Let’s define some terms:

– Poly means many. Polyculture includes many kinds of plants, compared to monoculture with one kind of plant (imagine a field full of one kind of crop).

– Companion planting locates one plant near another that will benefit it. They may even be mutually beneficial. Companion plants can do things such as repel pests and critters, attract pollinators and predators that eat pests, fertilize the soil, and more.

– A plant guild is a group of companion plants. It is often centered around a fruit tree that provides shade or filtered light for the various edible plants below its canopy that each benefit the group in other ways.

Companion planting is not only good for plants, it also helps build healthy soil! Imagine a forest or jungle full of many varieties of plants. No one tends them and yet they thrive! Plants that like each other naturally do best near each other. All the living roots support a healthy soil microbiome that in turn supports all the plants in an amazing symbiotic relationship.

Each plant attracts a unique microbiome. Plant diversity above ground results in microbe diversity below ground. All the competition prevents disease-causing microbes from becoming too numerous.
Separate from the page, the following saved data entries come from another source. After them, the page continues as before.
(* ===== verification/Durable.v ===== *)
(** * Durable state

    The records that [include/blackhole/persist/store.hpp] declares and the codecs of
    [src/persist/store.cpp]: one lineage entry, and the whole durable state that a snapshot
    carries. *)
From Stdlib Require Import Strings.String.
From S2P Require Import Prelude Core Checked Codec Counted Hash Ids Domain Policy Fence Authority Record.
Local Open Scope string_scope.
Local Open Scope list_scope.
Local Open Scope Z_scope.

(** [root] selects the directory whose files a [Disk] models.
    include/blackhole/persist/store.hpp:18-26 StoreConfig *)
Record StoreConfig := MkStoreConfig {
  max_record_payload : Z;
  st_max_journal_bytes : Z;
  st_max_journal_records : Z;
  max_snapshot_payload : Z;
  st_max_lineage_records : Z;
  max_prior_fences : Z;
}.

(** include/blackhole/persist/store.hpp:18-26 StoreConfig (defaults) *)
Definition default_config : StoreConfig := MkStoreConfig (2 ^ 16) (64 * 1024 * 1024) 65536 (4 * 2 ^ 20) 4096 1024.

(** include/blackhole/persist/store.hpp:30-44 LineageEntry *)
Record LineageEntry := MkLineage {
  ln_type : RecordType.t;
  ln_seq : RecordSequence;
  ln_at : WallNs;
  ln_decision : DecisionId;
  ln_fence : FenceId;
  ln_scope : Scope;
  ln_gens : GenerationVector;
  ln_outcome : Outcome;
  ln_classification : Classification.t;
  ln_reason : ReasonCode.t;
  ln_boot : BootId;
  ln_incarnation : IncarnationId;
  ln_from_prior : bool;
}.

(** src/persist/store.cpp:15-29 encode(LineageEntry) *)
Definition encode_LineageEntry (v : LineageEntry) : Writer -> Writer :=
  seqw [w_enum16 (ln_type v);
        encode (ln_seq v);
        encode (ln_at v);
        encode (ln_decision v);
        encode (ln_fence v);
        encode (ln_scope v);
        encode (ln_gens v);
        w_enum8 (ln_outcome v);
        w_enum16 (ln_classification v);
        w_enum16 (ln_reason v);
        encode (ln_boot v);
        encode (ln_incarnation v);
        w_boolean (ln_from_prior v)].

(** src/persist/store.cpp:31-73 decode(LineageEntry) *)
Definition decode_LineageEntry : Decoder LineageEntry :=
  ln_type_ ← r_enum16 (E := RecordType.t);
  ln_seq_ ← decode (A := RecordSequence);
  ln_at_ ← decode (A := WallNs);
  ln_decision_ ← decode (A := DecisionId);
  ln_fence_ ← decode (A := FenceId);
  ln_scope_ ← decode (A := Scope);
  ln_gens_ ← decode (A := GenerationVector);
  ln_outcome_ ← r_enum8 (E := Outcome);
  ln_classification_ ← r_enum16 (E := Classification.t);
  ln_reason_ ← r_enum16 (E := ReasonCode.t);
  ln_boot_ ← decode (A := BootId);
  ln_incarnation_ ← decode (A := IncarnationId);
  ln_from_prior_ ← r_boolean;
  mret (MkLineage ln_type_ ln_seq_ ln_at_ ln_decision_ ln_fence_ ln_scope_ ln_gens_ ln_outcome_ ln_classification_ ln_reason_ ln_boot_ ln_incarnation_ ln_from_prior_).

Definition image_LineageEntry (v : LineageEntry) : list byte :=
  concat [le_bytes 2 (to_raw (ln_type v));
          image (ln_seq v);
          image (ln_at v);
          image (ln_decision v);
          image (ln_fence v);
          image (ln_scope v);
          image (ln_gens v);
          le_bytes 1 (to_raw (ln_outcome v));
          le_bytes 2 (to_raw (ln_classification v));
          le_bytes 2 (to_raw (ln_reason v));
          image (ln_boot v);
          image (ln_incarnation v);
          le_bytes 1 (Z.b2z (ln_from_prior v))].

Definition valid_LineageEntry (v : LineageEntry) : Prop :=
  valid (ln_seq v) /\
  valid (ln_at v) /\
  valid (ln_decision v) /\
  valid (ln_fence v) /\
  valid (ln_scope v) /\
  valid (ln_gens v) /\
  valid (ln_boot v) /\
  valid (ln_incarnation v).

#[export] Instance Codec_LineageEntry : Codec LineageEntry := {
  encode := encode_LineageEntry; decode := decode_LineageEntry; image := image_LineageEntry; valid := valid_LineageEntry;
}.

#[export] Instance CodecLaws_LineageEntry : CodecLaws LineageEntry.
Proof. codec_laws encode_LineageEntry decode_LineageEntry image_LineageEntry valid_LineageEntry. Qed.

#[export] Instance CanonicalCodec_LineageEntry : CanonicalCodec LineageEntry.
Proof. codec_canonical decode_LineageEntry image_LineageEntry valid_LineageEntry. Qed.

(** include/blackhole/persist/store.hpp:71-88 DurableState *)
Record DurableState := MkDurable {
  ds_format_version : Z;
  ds_snapshot_seq : RecordSequence;
  ds_epoch : CoordinatorEpoch;
  ds_boot_count : Z;
  ds_open_count : Z;
  ds_policy : PolicyVersion;
  ds_policy_fingerprint : Z;
  ds_last_boot : BootId;
  ds_last_incarnation : IncarnationId;
  ds_total_decisions : Z;
  ds_total_fences : Z;
  ds_total_interruptions : Z;
  ds_lineage_seen : Z;
  ds_lineage_dropped : Z;
  ds_lineage : list LineageEntry;
  ds_fences : list FenceStatePayload;
}.

(** The format version, refused as [Unsupported] before anything else is read, lines 100-102. *)
Definition r_version : Decoder Z :=
  v ← r_u16; ensure (v =? kFormatVersion) Unsupported ;; mret v.

Lemma emits_version v : v = kFormatVersion -> Emits (w_u16 v) (le_bytes 2 v).
Proof. intros _. apply emits_u16. Qed.
Lemma reads_version v : v = kFormatVersion -> Reads r_version (le_bytes 2 v) v.
Proof.
  intros ->. unfold r_version. eapply reads_bind_nil; [by apply reads_u16 |].
  apply reads_ensure; [done | apply reads_ret].
Qed.
Lemma accepts_version : Accepts r_version (fun v bs => v = kFormatVersion /\ bs = le_bytes 2 v).
Proof.
  unfold r_version. eapply accepts_bind; [apply accepts_u16 |]. intros v b [Hv ->].
  apply accepts_ensure. intros He. apply accepts_ret. bool_prop. by rewrite app_nil_r.
Qed.
Lemma sticky_version : Sticky r_version. Proof. apply sticky_bind, sticky_u16. Qed.
Lemma total_version : Total r_version.
Proof.
  apply total_bind; [apply total_u16 | intros]. apply total_bind; [by apply total_ensure | intros]. apply total_ret.
Qed.

(** At most 2^20 entries of at least 32 bytes, and as many fences of at least 8 bytes. *)
Lemma lineage_size (e : LineageEntry) : valid e -> 32 <= zlen (image e).
Proof.
  intros _. cbn [image Codec_LineageEntry]. unfold image_LineageEntry. cbn [concat].
  rewrite !zlen_app. change (zlen (image (ln_seq e))) with 8. change (zlen (image (ln_at e))) with 8.
  change (zlen (image (ln_decision e))) with 8. change (zlen (image (ln_fence e))) with 8.
  pose proof (zlen_nonneg (image (ln_scope e))). pose proof (zlen_nonneg (image (ln_gens e))).
  pose proof (zlen_nonneg (image (ln_boot e))). pose proof (zlen_nonneg (image (ln_incarnation e))).
  rewrite !zlen_le_bytes, zlen_nil. lia.
Qed.

Lemma fence_state_size (f : FenceStatePayload) : valid f -> 8 <= zlen (image f).
Proof.
  intros _. cbn [image Codec_FenceStatePayload]. unfold image_FenceStatePayload. cbn [concat].
  rewrite !zlen_app. change (zlen (image (fp_acked_at f))) with 8.
  pose proof (zlen_nonneg (image (fp_intent f))). pose proof (zlen_nonneg (image (fp_ack_owner f))).
  pose proof (zlen_nonneg (image (fp_effect_owner f))). pose proof (zlen_nonneg (image (fp_effected_at f))).
  rewrite !zlen_le_bytes, zlen_nil. lia.
Qed.

(** src/persist/store.cpp:132-132 decode(DurableState) (bound on the counts) *)
Definition kMaxDurableItems : Z := 2 ^ 20.

Lemma durable_items : in_u32 kMaxDurableItems.
Proof. unfold in_u, kMaxDurableItems. lia. Qed.

Definition r_lineage : Decoder (list LineageEntry) := r_counted decode kMaxDurableItems 32.
Definition r_fences : Decoder (list FenceStatePayload) := r_counted decode kMaxDurableItems 8.

Lemma emits_lineage l :
  counted_ok valid kMaxDurableItems l -> Emits (w_counted (encode (A := LineageEntry)) l) (counted image l).
Proof. apply emits_counted_codec, durable_items. Qed.
Lemma reads_lineage l : counted_ok valid kMaxDurableItems l -> Reads r_lineage (counted image l) l.
Proof. apply reads_counted_codec; [exact durable_items | exact lineage_size]. Qed.
Lemma accepts_lineage : Accepts r_lineage (fun l bs => counted_ok valid kMaxDurableItems l /\ bs = counted image l).
Proof. apply accepts_counted_codec; exact _. Qed.
Lemma sticky_lineage : Sticky r_lineage. Proof. apply sticky_counted. Qed.
Lemma total_lineage : Total r_lineage. Proof. apply total_counted_codec. Qed.
Lemma emits_fences l :
  counted_ok valid kMaxDurableItems l -> Emits (w_counted (encode (A := FenceStatePayload)) l) (counted image l).
Proof. apply emits_counted_codec, durable_items. Qed.
Lemma reads_fences l : counted_ok valid kMaxDurableItems l -> Reads r_fences (counted image l) l.
Proof. apply reads_counted_codec; [exact durable_items | exact fence_state_size]. Qed.
Lemma accepts_fences : Accepts r_fences (fun l bs => counted_ok valid kMaxDurableItems l /\ bs = counted image l).
Proof. apply accepts_counted_codec; exact _. Qed.
Lemma sticky_fences : Sticky r_fences. Proof. apply sticky_counted. Qed.
Lemma total_fences : Total r_fences. Proof. apply total_counted_codec. Qed.

#[export] Hint Resolve emits_version reads_version accepts_version sticky_version total_version
  emits_lineage reads_lineage accepts_lineage sticky_lineage total_lineage
  emits_fences reads_fences accepts_fences sticky_fences total_fences : codec_ext.

(** src/persist/store.cpp:77-96 encode(DurableState) *)
Definition encode_DurableState (v : DurableState) : Writer -> Writer :=
  seqw [w_u16 (ds_format_version v);
        encode (ds_snapshot_seq v);
        encode (ds_epoch v);
        w_u64 (ds_boot_count v);
        w_u64 (ds_open_count v);
        encode (ds_policy v);
        w_u64 (ds_policy_fingerprint v);
        encode (ds_last_boot v);
        encode (ds_last_incarnation v);
        w_u64 (ds_total_decisions v);
        w_u64 (ds_total_fences v);
        w_u64 (ds_total_interruptions v);
        w_u64 (ds_lineage_seen v);
        w_u64 (ds_lineage_dropped v);
        w_counted encode (ds_lineage v);
        w_counted encode (ds_fences v)].

(** src/persist/store.cpp:98-155 decode(DurableState) *)
Definition decode_DurableState : Decoder DurableState :=
  ds_format_version_ ← r_version;
  ds_snapshot_seq_ ← decode (A := RecordSequence);
  ds_epoch_ ← decode (A := CoordinatorEpoch);
  ds_boot_count_ ← r_u64;
  ds_open_count_ ← r_u64;
  ds_policy_ ← decode (A := PolicyVersion);
  ds_policy_fingerprint_ ← r_u64;
  ds_last_boot_ ← decode (A := BootId);
  ds_last_incarnation_ ← decode (A := IncarnationId);
  ds_total_decisions_ ← r_u64;
  ds_total_fences_ ← r_u64;
  ds_total_interruptions_ ← r_u64;
  ds_lineage_seen_ ← r_u64;
  ds_lineage_dropped_ ← r_u64;
  ds_lineage_ ← r_lineage;
  ds_fences_ ← r_fences;
  mret (MkDurable ds_format_version_ ds_snapshot_seq_ ds_epoch_ ds_boot_count_ ds_open_count_ ds_policy_ ds_policy_fingerprint_ ds_last_boot_ ds_last_incarnation_ ds_total_decisions_ ds_total_fences_ ds_total_interruptions_ ds_lineage_seen_ ds_lineage_dropped_ ds_lineage_ ds_fences_).

Definition image_DurableState (v : DurableState) : list byte :=
  concat [le_bytes 2 (ds_format_version v);
          image (ds_snapshot_seq v);
          image (ds_epoch v);
          le_bytes 8 (ds_boot_count v);
          le_bytes 8 (ds_open_count v);
          image (ds_policy v);
          le_bytes 8 (ds_policy_fingerprint v);
          image (ds_last_boot v);
          image (ds_last_incarnation v);
          le_bytes 8 (ds_total_decisions v);
          le_bytes 8 (ds_total_fences v);
          le_bytes 8 (ds_total_interruptions v);
          le_bytes 8 (ds_lineage_seen v);
          le_bytes 8 (ds_lineage_dropped v);
          counted image (ds_lineage v);
          counted image (ds_fences v)].

Definition valid_DurableState (v : DurableState) : Prop :=
  ds_format_version v = kFormatVersion /\
  valid (ds_snapshot_seq v) /\
  valid (ds_epoch v) /\
  in_u64 (ds_boot_count v) /\
  in_u64 (ds_open_count v) /\
  valid (ds_policy v) /\
  in_u64 (ds_policy_fingerprint v) /\
  valid (ds_last_boot v) /\
  valid (ds_last_incarnation v) /\
  in_u64 (ds_total_decisions v) /\
  in_u64 (ds_total_fences v) /\
  in_u64 (ds_total_interruptions v) /\
  in_u64 (ds_lineage_seen v) /\
  in_u64 (ds_lineage_dropped v) /\
  counted_ok valid kMaxDurableItems (ds_lineage v) /\
  counted_ok valid kMaxDurableItems (ds_fences v).

#[export] Instance Codec_DurableState : Codec DurableState := {
  encode := encode_DurableState; decode := decode_DurableState; image := image_DurableState; valid := valid_DurableState;
}.

#[export] Instance CodecLaws_DurableState : CodecLaws DurableState.
Proof. codec_laws encode_DurableState decode_DurableState image_DurableState valid_DurableState. Qed.

#[export] Instance CanonicalCodec_DurableState : CanonicalCodec DurableState.
Proof. codec_canonical decode_DurableState image_DurableState valid_DurableState. Qed.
Healthy soil has a robust microbiome that helps plants get the nutrients they need to ward off pests and disease and produce abundant, nutrient-rich food for us.

Succession planting, like we talked about last week, especially when following the crop rotation principles you learn about in the Agriscaping Mastery Program (AMP), accomplishes many of the same effects described above. One of the awesome benefits AMP comes with is garden planner software that has, among other things, one-click planting, care, and harvest information for all your favorite edible plants along with the best companion plants for each one. It saves you immense amounts of time when you’re planning you’re garden beds.

What’s your next step?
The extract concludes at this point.